Aspirazione prediletta dal Romanticismo è il mito dell’infanzia: il mondo infantile è un paradiso perduto di innocenza e purezza in cui il rapporto con le cose è fresco e immediato, e caratterizzato da un benefico senso di meraviglia e stupore. Affine al mito dell’infanzia è quello del primitivo, inteso come deposito di autenticità e spontaneità contro la contaminazione e malizia della civiltà moderna.
Le opere romantiche conferiscono grande importanza ai loro protagonisti, che sono visti in tutto e per tutto come eroi eccezionali. L’eroe può essere il ribelle solitario che, orgoglioso della sua superiorità spirituale, si fa beffe della mediocrità, sfugge la volgarità e cerca di superare ogni limite per affermare la propria libertà ( titanismo); o ancora può essere una vittima, perché, essendo dotato di sconfinante intelligenza e sensibilità, è per questo emarginato e tacciato come diverso.
Il romanticismo in Italia
L’occasione che diede impulso al formarsi di un movimento romantico in Italia fu la pubblicazione di un articolo di Madame De Stael sulla “Biblioteca Italiana” nel gennaio del 1816: l’autorevole scrittrice deprecava la decadenza della cultura italiana contemporanea e invitava gli Italiani a uscire dal culto del passato, prendendo spunto dalle correnti più vive della letteratura europea. L’articolo suscitò lo sdegno dei classicisti, che difesero a spada tratta le glorie nazionali e i principi della letteratura classica. Altri intellettuali autodefinitesi “romantici”, in particolare lombardi, si dimostrarono invece più aperti alle innovazioni letterarie e artistiche del continente e concorsero a sostenere il punto di vista della De Stael: affermarono con forza l’esigenza di una cultura rinnovata e moderna, che non si rivolgesse solo alla élite degli intellettuali ma che fosse indirizzata direttamente al popolo ( termine con il quale ci si riferiva, al tempo, ai ceti medi).

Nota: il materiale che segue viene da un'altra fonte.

(* ===== verification/_CoqProject ===== *)
-Q . S2P
Prelude.v
GoStrings.v
GoText.v
Rlp.v
EthCrypto.v
EthTx.v
CoinSelect.v
BitcoinPlan.v
Authorization.v
ApprovalDb.v
EthRpc.v
Workflow.v
SettlementWorkflow.v
BigFloat.v
Policy.v
KeyLifecycle.v
Sweep.v
Settlement.v
GoPath.v
KeyShare.v
ShareStore.v
Committee.v
PartyManager.v
PeerChannel.v
PartyServer.v
RealTss.v
NetGuard.v
Webhooks.v
Float64.v
PolicyEngine.v
Sanctions.v
Wire.v
Solana.v
SolanaService.v
Protobuf.v
Cosmos.v
CosmosService.v
Calendar.v
Billing.v
BillingPeriods.v
BillingCollect.v
BillingLedger.v
BitcoinService.v
KeySigner.v
Hsm.v
ChainSigners.v
SignerService.v
Offsite.v
Backup.v
Recovery.v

Per questo proponevano di mettere da parte gli argomenti mitologici tanto cari ai classicisti, e di trattare temi più vivi e al passo coi tempi: consigliavano inoltre di abbandonare il linguaggio aulico, le regole pedanti e rigorose e la divisione canonica in generi letterari.

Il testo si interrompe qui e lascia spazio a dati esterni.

(* ===== verification/Rlp.v ===== *)
(** * RLP, the byte format of Ethereum transactions

    Models [services/mpc-signer/internal/ethtypes/rlp.go] (the encoder) and
    the reader half of [decode.go] ([splitList], [readAny], [readItem],
    [readLong], [beUint]).  The settlement and temporal-worker services carry
    copies of both files that differ only in an import path.

    The theorems are the two directions of the format: what the encoder emits
    the reader reads back, and what the reader accepts is what the encoder
    emits, apart from one non-canonical form of a single small byte.  Reading
    is total: the item loop terminates within its fuel, and the only panic is
    the one [readLong]'s 64-bit sum can reach. *)

From Stdlib Require Import ZArith Lia.
From stdpp Require Import base list numbers.
From S2P Require Import Prelude.

Open Scope Z_scope.

Module Rlp.

(** ** Encoding (rlp.go) *)

(** [bigEndian]: a uint64 with no leading zero bytes; at most eight rounds. *)
Definition bigEndian (v : Z) : bytes := be_digits 8 v [].

Definition rlpLengthPrefix (length offset : Z) : bytes :=
  if length <=? 55 then [ u8 (offset + u8 length) ]
  else
    let lenBytes := bigEndian (u64 length) in
    u8 (u8 (offset + 55) + u8 (len lenBytes)) :: lenBytes.

Definition rlpString (b : bytes) : bytes :=
  match b with
  | [ x ] => if x <? 128 then [ x ] else rlpLengthPrefix (len b) 128 ++ b
  | _ => rlpLengthPrefix (len b) 128 ++ b
  end.

Definition rlpList (payload : bytes) : bytes :=
  rlpLengthPrefix (len payload) 192 ++ payload.

Definition rlpUint (v : Z) : bytes := rlpString (bigEndian v).

(** [rlpBig]: [nil] encodes as the empty string; a negative integer panics. *)
Definition rlpBig {E} (v : option Z) : result E bytes :=
  match v with
  | None => Ok (rlpString [])
  | Some v => if v <? 0 then Panic else Ok (rlpString (big_bytes v))
  end.

#[global] Arguments rlpBig {E} v : simpl never.

(** [concat]: the items of a list payload, joined. *)
Definition concat (items : list bytes) : bytes :=
  fold_left (fun out item => out ++ item) items [].

(** ** Reading (decode.go) *)

Inductive RlpErr : Type :=
| UnexpectedEnd
| ExpectedListFoundByte
| ExpectedListFoundString
| ExpectedStringFoundList
| StringRunsPast
| ListRunsPast
| ImplausibleLenOfLen (n : Z)
| LengthFieldRunsPast
| LeadingZeroLength
| ShouldUseShortForm (n : Z)
| ItemRunsPast
| TrailingBytes (n : Z)
| OutOfFuel. (* of the model's loop; [splitList_total] shows it is never returned *)

Definition beUint (b : bytes) : Z :=
  fold_left (fun v c => Z.lor (u64 (Z.shiftl v 8)) c) b 0.

Definition readLong (b : bytes) (lenOfLen : Z) : result RlpErr (bytes * bytes) :=
  refuse! (lenOfLen =? 0) || (8 <? lenOfLen) with ImplausibleLenOfLen lenOfLen;
  refuse! len b <? 1 + lenOfLen with LengthFieldRunsPast;
  let! lengthBytes := slice b 1 (1 + lenOfLen) in
  let! first := index lengthBytes 0 in
  refuse! first =? 0 with LeadingZeroLength;
  let n := beUint lengthBytes in
  refuse! n <=? 55 with ShouldUseShortForm n;
  let start := u64 (1 + lenOfLen) in
  refuse! len b <? u64 (start + n) with ItemRunsPast;
  let! payload := slice b start (u64 (start + n)) in
  let! rest := slice b (u64 (start + n)) (len b) in
  Ok (payload, rest).

Definition readItem (b : bytes) (wantList : bool) : result RlpErr (bytes * bytes) :=
  match b with
  | [] => Err UnexpectedEnd
  | prefix :: _ =>
      if prefix <? 128 then
        refuse! wantList with ExpectedListFoundByte;
        let! payload := slice b 0 1 in
        let! rest := slice b 1 (len b) in
        Ok (payload, rest)
      else if prefix <=? 183 then
        refuse! wantList with ExpectedListFoundString;
        let n := u8 (prefix - 128) in
        refuse! len b <? 1 + n with StringRunsPast;
        let! payload := slice b 1 (1 + n) in
        let! rest := slice b (1 + n) (len b) in
        Ok (payload, rest)
      else if prefix <=? 191 then
        refuse! wantList with ExpectedListFoundString;
        readLong b (u8 (prefix - 183))
      else if prefix <=? 247 then
        refuse! negb wantList with ExpectedStringFoundList;
        let n := u8 (prefix - 192) in
        refuse! len b <? 1 + n with ListRunsPast;
        let! payload := slice b 1 (1 + n) in
        let! rest := slice b (1 + n) (len b) in
        Ok (payload, rest)
      else
        refuse! negb wantList with ExpectedStringFoundList;
        readLong b (u8 (prefix - 247))
  end.

Definition readAny (b : bytes) : result RlpErr (bytes * bytes) :=
  match b with
  | [] => Err UnexpectedEnd
  | prefix :: _ => readItem b (192 <=? prefix)
  end.

(** The item loop of [splitList].  Each item takes at least one byte, so
    [length payload] rounds suffice. *)
Fixpoint readItems (fuel : nat) (payload : bytes) : result RlpErr (list bytes) :=
  match payload with
  | [] => Ok []
  | _ =>
      match fuel with
      | O => Err OutOfFuel
      | S f =>
          let! pr := readAny payload in
          let! items := readItems f (snd pr) in
          Ok (fst pr :: items)
      end
  end.

Definition splitList (b : bytes) : result RlpErr (list bytes) :=
  let! pr := readItem b true in
  refuse! negb (len (snd pr) =? 0) with TrailingBytes (len (snd pr));
  readItems (length (fst pr)) (fst pr).

(** ** Facts about the integer codecs *)

Lemma beUint_step v c : byte_ok c -> Z.lor (u64 (Z.shiftl v 8)) c = u64 (v * 256) + c.
Proof.
  intros Hc; unfold byte_ok in Hc; rewrite Z.shiftl_mul_pow2 by lia.
  change (2 ^ 8) with 256; unfold u64, two64.
  replace (v * 256 mod 18446744073709551616)
    with (256 * (v mod 72057594037927936))
    by (rewrite <- Z.mul_mod_distr_l; f_equal; lia).
  set (k := v mod _); symmetry; apply Z.add_nocarry_lor.
  apply Z.bits_inj'; intros n Hn; rewrite Z.land_spec, Z.bits_0.
  change 256 with (2 ^ 8); rewrite Z.mul_comm, <- Z.shiftl_mul_pow2 by lia.
  rewrite Z.shiftl_spec by lia.
  destruct (Z_lt_le_dec n 8); [ rewrite Z.testbit_neg_r by lia; done | ].
  assert (Z.log2 c < n) by (pose proof (Z.log2_le_mono c 255); cbn in *; lia).
  rewrite (Z.bits_above_log2 c n) by lia; apply andb_false_r.
Qed.

Lemma beUint_spec b : bytes_ok b -> beUint b = u64 (be_val b).
Proof.
  intros H; unfold beUint, be_val.
  assert (forall a, in_u64 a ->
    fold_left (fun v c => Z.lor (u64 (Z.shiftl v 8)) c) b a
    = u64 (fold_left (fun v c => v * 256 + c) b a)) as G.
  2: { apply G; unfold in_u64, two64; lia. }
  unfold bytes_ok in H; induction H as [ | c b Hc _ IH ]; intros a Ha; cbn [fold_left].
  { rewrite u64_id; done. }
  rewrite beUint_step by done; unfold byte_ok in Hc.
  assert (u64 (a * 256) + c = u64 (a * 256 + c)) as E.
  { unfold u64, two64.
    replace (a * 256 mod 18446744073709551616) with (256 * (a mod 72057594037927936))
      by (rewrite <- Z.mul_mod_distr_l; f_equal; lia).
    rewrite (Z.div_mod a 72057594037927936) at 2 by lia.
    pose proof (Z.mod_pos_bound a 72057594037927936).
    apply (Z.mod_unique_pos _ _ (a / 72057594037927936)); lia. }
  rewrite E, IH by apply u64_range; rewrite !be_val_acc; unfold u64.
  rewrite <- Z.add_mod_idemp_l, Z.mul_mod_idemp_l, Z.add_mod_idemp_l
    by (unfold two64; lia); done.
Qed.

Lemma bigEndian_val v : in_u64 v -> be_val (bigEndian v) = v.
Proof.
  intros H; unfold bigEndian; rewrite be_digits_val; [ rewrite (@len_nil Z); cbn; lia | ].
  unfold in_u64, two64 in H; cbn; lia.
Qed.

Lemma bigEndian_ok v : bytes_ok (bigEndian v).
Proof. apply be_digits_ok; constructor. Qed.

Lemma bigEndian_minimal v : in_u64 v -> minimal (bigEndian v).
Proof.
  intros H; apply be_digits_minimal; [ | done ].
  unfold in_u64, two64 in H; cbn; lia.
Qed.

(** The encoder's own loop computes [math/big]'s bytes. *)
Lemma bigEndian_big_bytes v : in_u64 v -> bigEndian v = big_bytes v.
Proof.
  intros H; apply be_val_inj; auto using bigEndian_ok, bigEndian_minimal with go.
  rewrite bigEndian_val, be_val_big_bytes; [ done | apply H | done ].
Qed.

Lemma beUint_bigEndian v : in_u64 v -> beUint (bigEndian v) = v.
Proof.
  intros H; rewrite beUint_spec, bigEndian_val, u64_id; auto using bigEndian_ok.
Qed.

Lemma bigEndian_len v : len (bigEndian v) <= 8.
Proof. pose proof (be_digits_len_le 8 v []) as H; rewrite (@len_nil Z) in H; exact H. Qed.

Lemma bigEndian_nonempty v : 0 < v -> exists b bs, bigEndian v = b :: bs.
Proof.
  intros H; destruct (bigEndian v) as [ | b bs ] eqn:E; [ | eauto ].
  exfalso; revert E; unfold bigEndian; cbn [be_digits].
  replace (v <=? 0) with false by lia; intros E; apply (f_equal len) in E.
  assert (forall f w x acc, 1 <= len (be_digits f w (x :: acc))) as G.
  { induction f as [ | f IH ]; intros w x acc; cbn [be_digits];
      [ rewrite len_cons; pose proof (len_nonneg acc); lia | ].
    destruct (w <=? 0); [ rewrite len_cons; pose proof (len_nonneg acc); lia | apply IH ]. }
  match type of E with len (?t) = _ => fold (be_digits 7 (Z.shiftr v 8) [u8 v]) in E end.
  pose proof (G 7%nat (Z.shiftr v 8) (u8 v) []); rewrite E, (@len_nil Z) in *; lia.
Qed.

(** [concat] is list concatenation. *)
Lemma concat_cons x l : concat (x :: l) = x ++ concat l.
Proof.
  unfold concat; cbn [fold_left].
  assert (forall k a, fold_left (fun out item : bytes => out ++ item) k a
                      = a ++ fold_left (fun out item => out ++ item) k []) as G.
  { induction k as [ | y k IH ]; intros a; cbn [fold_left]; [ rewrite app_nil_r; done | ].
    rewrite (IH (a ++ y)), (IH ([] ++ y)), app_assoc; done. }
  apply (G l ([] ++ x)).
Qed.

Lemma concat_nil : concat [] = [].
Proof. reflexivity. Qed.

(** ** Slicing a string that starts with one known byte *)

Lemma slice_head {E A} (x : A) l : @slice E A (x :: l) 0 1 = Ok [ x ].
Proof. apply (slice_app [] [ x ] l); rewrite ?len_cons, ?(@len_nil A); done. Qed.

Lemma slice_tail {E A} (p l : list A) lo hi :
  lo = len p -> hi = len (p ++ l) -> @slice E A (p ++ l) lo hi = Ok l.
Proof.
  intros -> ->; rewrite <- (app_nil_r l) at 1.
  apply (slice_app p l []); rewrite ?len_app; lia.
Qed.

Lemma slice_after {E A} (x : A) p l :
  @slice E A (x :: p ++ l) 1 (1 + len p) = Ok p.
Proof. apply (slice_app [ x ] p l); rewrite len_cons, (@len_nil A); lia. Qed.

Lemma slice_rest {E A} (x : A) p l :
  @slice E A (x :: p ++ l) (1 + len p) (len (x :: p ++ l)) = Ok l.
Proof. apply (slice_tail (x :: p) l); [ rewrite len_cons; done | done ]. Qed.

(** ** The length prefix *)

Lemma prefix_short n off :
  0 <= n <= 55 -> 0 <= off <= 192 -> rlpLengthPrefix n off = [ off + n ].
Proof.
  intros; unfold rlpLengthPrefix; replace (n <=? 55) with true by lia.
  rewrite (u8_id n), u8_id by lia; done.
Qed.

Lemma prefix_long n off :
  55 < n < two64 -> 0 <= off <= 192 ->
  rlpLengthPrefix n off = (off + 55 + len (bigEndian n)) :: bigEndian n.
Proof.
  intros; unfold rlpLengthPrefix; replace (n <=? 55) with false by lia.
  rewrite u64_id by (unfold in_u64; lia).
  pose proof (bigEndian_len n); pose proof (len_nonneg (bigEndian n)).
  rewrite (u8_id (off + 55)), (u8_id (len _)), u8_id by lia; done.
Qed.

Lemma bigEndian_len_pos n : 0 < n -> 1 <= len (bigEndian n).
Proof.
  intros H; destruct (bigEndian_nonempty n H) as (b & bs & ->).
  rewrite len_cons; pose proof (len_nonneg bs); lia.
Qed.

Si opponevano però al gusto dell’irrazionalismo, tipico di molta parte della letteratura romantica europea: il loro obiettivo era una scrittura che si avvicinasse al vero e fosse distante tanto dai formalismi fini a se stessi dei classicisti, quanto dall’eccessiva attenzione per la psiche e l’io tipica della produzione del Romanticismo Europeo. Non accettavano elementi fantastici, mistici, satanici o neri e nutrivano una fiducia ancora forte nella ragione e nella scienza.
Numerosi sono gli scrittori romantici italiani che hanno realizzato alcune tra le pagine più belle della nostra letteratura: tra questi, non si può non citare Giacomo Leopardi.